Lemma one_connect_at_most_once_shutdown_and_wait_after_failure_witness :
  shutdown_event (fine_world ex_interrupted_state) = true ∧
  fine_run ex_late_connect_schedule ex_interrupted_state = Some ex_late_connect_state ∧
  fine_frame ex_interrupted_state = Some Fr_connect ∧
  connect_attempts (trace (fine_world ex_late_connect_state))
  = connect_attempts (trace (fine_world ex_interrupted_state)) ++ [EXTERNAL_WS_URI] ∧
  fst (fine_sys ex_late_connect_state) = C_returned ∧
  fst (rx_after_connect (Raised ConnectionRefusedError) ex_world) = C_retry_wait.
Proof.
  assert (H1 : shutdown_event (fine_world ex_interrupted_state) = true)
    by (vm_compute; reflexivity).
  assert (H2 : fine_run ex_late_connect_schedule ex_interrupted_state
               = Some ex_late_connect_state) by (vm_compute; reflexivity).
  assert (H3 : rx_resume (C_in_retry_wait (Returned tt)) (fst ex_retry_wait_state)
                 (snd ex_retry_wait_state)
               = Some (fst ex_receiver_state, snd ex_receiver_state))
    by (vm_compute; reflexivity).
  assert (H4 : shutdown_event ex_world = false) by reflexivity.
  assert (H5 : rx_resume (C_in_retry_wait (Returned tt)) C_retry_wait
                 (snd ex_retry_wait_state)
               = Some (fst ex_receiver_state, snd ex_receiver_state))
    by (vm_compute; reflexivity).
  assert (H6 : shutdown_event (snd ex_retry_wait_state) = true) by (vm_compute; reflexivity).
  assert (H7 : fine_frame ex_interrupted_state = Some Fr_connect)
    by (vm_compute; reflexivity).
  assert (H8 : connect_attempts (trace (fine_world ex_late_connect_state))
               = connect_attempts (trace (fine_world ex_interrupted_state))
                 ++ [EXTERNAL_WS_URI]) by (vm_compute; reflexivity).
  assert (H9 : fst (fine_sys ex_late_connect_state) = C_returned)
    by (vm_compute; reflexivity).
  destruct (one_connect_at_most_once_shutdown_and_wait_after_failure
              ex_late_connect_schedule ex_interrupted_state ex_late_connect_state
              (C_in_retry_wait (Returned tt)) (fst ex_retry_wait_state)
              (snd ex_retry_wait_state) (fst ex_receiver_state) (snd ex_receiver_state)
              ConnectionRefusedError ex_world
              (C_in_retry_wait (Returned tt)) (snd ex_retry_wait_state)
              (fst ex_receiver_state) (snd ex_receiver_state)
              H1 H2 H6 H3 H4 H5) as (_ & _ & _ & (Hf & _) & _).
  exact (conj H1 (conj H2 (conj H7 (conj H8 (conj H9 Hf))))).
Defined.

(** The end of the [async with] block leads into the retry wait. *)
Lemma rx_after_aexit_retry r w :
  r ≠ Cancelled → shutdown_event w = false →
  fst (rx_after_aexit false r w) = C_retry_wait ∧
  ∃ evs, Forall neutral evs ∧
         trace (snd (rx_after_aexit false r w)) = trace w ++ evs ++ [EvWaitShutdown 5].
Proof.
  intros Hr Hs.
  assert (Htry : ∀ w1, extends neutral w w1 → shutdown_event w1 = shutdown_event w →
            fst (rx_after_try w1) = C_retry_wait ∧
            ∃ evs, Forall neutral evs ∧
                   trace (snd (rx_after_try w1)) = trace w ++ evs ++ [EvWaitShutdown 5]).
  { intros w1 HE H1.
    destruct (rx_after_try_kind w w1 HE H1) as [(Hset & _) | (_ & Hpc & Hev)];
      [congruence | done]. }
  unfold rx_after_aexit. destruct r as [[] | e |]; [| | done].
  - apply Htry; [apply extends_refl | done].
  - apply Htry; [apply rx_outer_except_neutral, extends_refl |].
    unfold rx_outer_except. by destruct (_ || _).
Qed.

(** C10: along every schedule of the program, every connection attempt but
    the first comes after a retry wait with timeout 5 started since the
    previous attempt.  A step of the receiver taken between a connection
    attempt and the end of the [async with] block adds no connection
    attempt: it stays there, ends the task, or starts the retry wait.  A
    closed connection or an error in a receive leads out of the block, and
    the end of the block (the event not being set) leads into the retry
    wait.  Out of the retry wait a connection attempt is made only when
    the timeout has expired; when the wait ends because the event is set,
    the task returns. *)
Theorem retry_wait_before_every_reconnect acts s i pc w pc' w' e r w0 j w2 pc2 w2' :
  sys_run acts initial_system = Some s →
  rx_connected pc = true →
  rx_resume i pc w = Some (pc', w') →
  e ≠ TimeoutError →
  r ≠ Cancelled →
  shutdown_event w0 = false →
  rx_resume j C_retry_wait w2 = Some (pc2, w2') →
  waits_before_reconnect (trace (snd s)) ∧
  connect_attempts (trace w') = connect_attempts (trace w) ∧
  (rx_connected pc' = true ∨ rx_terminal pc' = true ∨
   (pc' = C_retry_wait ∧
    ∃ evs, Forall neutral evs ∧ trace w' = trace w ++ evs ++ [EvWaitShutdown 5])) ∧
  fst (rx_after_recv (Raised e) w0) = C_aexit false ∧
  (fst (rx_after_aexit false r w0) = C_retry_wait ∧
   ∃ evs, Forall neutral evs ∧
          trace (snd (rx_after_aexit false r w0)) = trace w0 ++ evs ++ [EvWaitShutdown 5]) ∧
  (connect_attempts (trace w2') ≠ connect_attempts (trace w2) →
   j = C_in_retry_wait (Raised TimeoutError) ∧ shutdown_event w2 = false) ∧
  (j = C_in_retry_wait (Returned tt) → shutdown_event w2 = true ∧ pc2 = C_returned).
Proof.
  intros Hrun Hpc Hstep He Hr Hw0 Hwait.
  pose proof (rx_resume_cases _ _ _ _ _ Hstep) as Hkind.
  split_and!.
  - assert (Hinv : retry_inv s).
    { eapply (run_invariant sys_step retry_inv); [apply retry_inv_step | exact Hrun |].
      by exists false. }
    destruct Hinv as (owed & Hscan & _). unfold waits_before_reconnect. by rewrite Hscan.
  - destruct Hkind as [(HE & _) | [(Hidle & _) | (_ & _ & _ & evs & HF & ->)]].
    + by apply extends_neutral_connects.
    + by destruct pc.
    + rewrite app_assoc, !connect_attempts_app, (connect_attempts_neutral _ HF).
      cbn. by rewrite !app_nil_r.
  - destruct Hkind as [(_ & [Ht | [Hc _]]) | [(Hidle & _) | (_ & _ & -> & Hev)]]; auto.
    by destruct pc.
  - unfold rx_after_recv, rx_leave_with. by destruct e.
  - by apply rx_after_aexit_retry.
  - by apply rx_after_aexit_retry.
  - intros Hneq.
    destruct (retry_wait_resume_cases _ _ _ _ Hwait)
      as [(_ & _ & _ & Heq) | [(-> & Houter) | (x & _ & _ & _ & ->)]]; [done | | done].
    split; [done |]. unfold rx_outer_loop in Houter.
    destruct (shutdown_event w2); [| done]. cbn [negb] in Houter.
    injection Houter as <- <-. exfalso. apply Hneq.
    rewrite logger_INFO. cbn. by rewrite connect_attempts_app, app_nil_r.
  - intros ->.
    destruct (retry_wait_resume_cases _ _ _ _ Hwait)
      as [(_ & ? & ? & _) | [(? & _) | (x & [= <-] & ? & _)]]; done.
Qed.

Lemma retry_wait_before_every_reconnect_witness :
  sys_run ex_receiver_schedule initial_system = Some ex_receiver_state ∧
  rx_connected C_recv = true ∧
  rx_resume (C_in_recv (Raised ConnectionClosedOK)) C_recv ex_world
    = Some (rx_after_recv (Raised ConnectionClosedOK) ex_world) ∧
  shutdown_event ex_world = false ∧
  rx_resume (C_in_retry_wait (Raised TimeoutError)) C_retry_wait ex_world
    = Some (rx_outer_loop ex_world) ∧
  waits_before_reconnect (trace (snd ex_receiver_state)) ∧
  fst (rx_after_aexit false (Returned tt) ex_world) = C_retry_wait.
Proof.
  assert (H1 : sys_run ex_receiver_schedule initial_system = Some ex_receiver_state)
    by (vm_compute; reflexivity).
  assert (H2 : rx_connected C_recv = true) by reflexivity.
  assert (H3 : rx_resume (C_in_recv (Raised ConnectionClosedOK)) C_recv ex_world
               = Some (fst (rx_after_recv (Raised ConnectionClosedOK) ex_world),
                       snd (rx_after_recv (Raised ConnectionClosedOK) ex_world)))
    by reflexivity.
  assert (H4 : ConnectionClosedOK ≠ TimeoutError) by discriminate.
  assert (H5 : Returned tt ≠ (Cancelled : outcome unit)) by discriminate.
  assert (H6 : shutdown_event ex_world = false) by reflexivity.
  assert (H7 : rx_resume (C_in_retry_wait (Raised TimeoutError)) C_retry_wait ex_world
               = Some (fst (rx_outer_loop ex_world), snd (rx_outer_loop ex_world)))
    by reflexivity.
  destruct (retry_wait_before_every_reconnect ex_receiver_schedule ex_receiver_state
              (C_in_recv (Raised ConnectionClosedOK)) C_recv ex_world
              (fst (rx_after_recv (Raised ConnectionClosedOK) ex_world))
              (snd (rx_after_recv (Raised ConnectionClosedOK) ex_world))
              ConnectionClosedOK (Returned tt) ex_world
              (C_in_retry_wait (Raised TimeoutError)) ex_world
              (fst (rx_outer_loop ex_world)) (snd (rx_outer_loop ex_world))
              H1 H2 H3 H4 H5 H6 H7) as (Hscan & _ & _ & _ & (Hretry & _) & _).
  exact (conj H1 (conj H2 (conj H3 (conj H6 (conj H7 (conj Hscan Hretry)))))).
Defined.

(** ** The life of a registered session *)

Lemma rc_finally_trace c w :
  trace (rc_finally c w)
  = trace w ++ [EvLog INFO (Log_client_session_ended (remote_address c)
                              (size (CONNECTED_CLIENTS w ∖ {[c]})))].
Proof.
  unfold rc_finally. case_bool_decide as Hin; rewrite logger_INFO; cbn; [done |].
  by replace (CONNECTED_CLIENTS w ∖ {[c]}) with (CONNECTED_CLIENTS w) by set_solver.
Qed.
------------------------------
## [TASK STATEMENT]
All lines carrying the word "Hidle" must be copied from the data above.

## [RESULT OF THE TASK]
  - destruct Hkind as [(HE & _) | [(Hidle & _) | (_ & _ & _ & evs & HF & ->)]].
  - destruct Hkind as [(_ & [Ht | [Hc _]]) | [(Hidle & _) | (_ & _ & -> & Hev)]]; auto.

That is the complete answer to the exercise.